# [YOUR GOAL]
Exactly the lines from the one containing "exists ms, x." to the final line below should be output, and no others.

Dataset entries
··········

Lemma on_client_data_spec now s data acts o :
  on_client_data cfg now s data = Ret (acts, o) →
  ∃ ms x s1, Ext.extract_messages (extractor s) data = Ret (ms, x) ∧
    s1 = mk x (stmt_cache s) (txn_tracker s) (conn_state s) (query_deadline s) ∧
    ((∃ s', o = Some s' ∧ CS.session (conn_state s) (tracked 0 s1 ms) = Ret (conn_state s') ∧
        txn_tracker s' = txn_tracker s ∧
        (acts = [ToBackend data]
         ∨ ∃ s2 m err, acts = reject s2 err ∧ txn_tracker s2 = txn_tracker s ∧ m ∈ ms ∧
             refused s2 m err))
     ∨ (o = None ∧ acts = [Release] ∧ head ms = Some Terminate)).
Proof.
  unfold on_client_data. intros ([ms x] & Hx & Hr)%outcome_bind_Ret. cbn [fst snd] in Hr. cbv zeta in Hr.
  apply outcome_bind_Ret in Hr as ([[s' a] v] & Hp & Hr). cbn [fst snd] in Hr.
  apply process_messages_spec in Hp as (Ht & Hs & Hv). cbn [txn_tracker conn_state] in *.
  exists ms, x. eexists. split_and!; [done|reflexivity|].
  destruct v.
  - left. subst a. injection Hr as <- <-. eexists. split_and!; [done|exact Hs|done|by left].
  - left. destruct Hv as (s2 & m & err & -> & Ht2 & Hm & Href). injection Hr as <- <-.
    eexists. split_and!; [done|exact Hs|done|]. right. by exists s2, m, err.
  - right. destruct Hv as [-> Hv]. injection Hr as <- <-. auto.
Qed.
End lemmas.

··········

# [ANSWER AREA]
  exists ms, x. eexists. split_and!; [done|reflexivity|].
  destruct v.
  - left. subst a. injection Hr as <- <-. eexists. split_and!; [done|exact Hs|done|by left].
  - left. destruct Hv as (s2 & m & err & -> & Ht2 & Hm & Href). injection Hr as <- <-.
    eexists. split_and!; [done|exact Hs|done|]. right. by exists s2, m, err.
  - right. destruct Hv as [-> Hv]. injection Hr as <- <-. auto.
Qed.
End lemmas.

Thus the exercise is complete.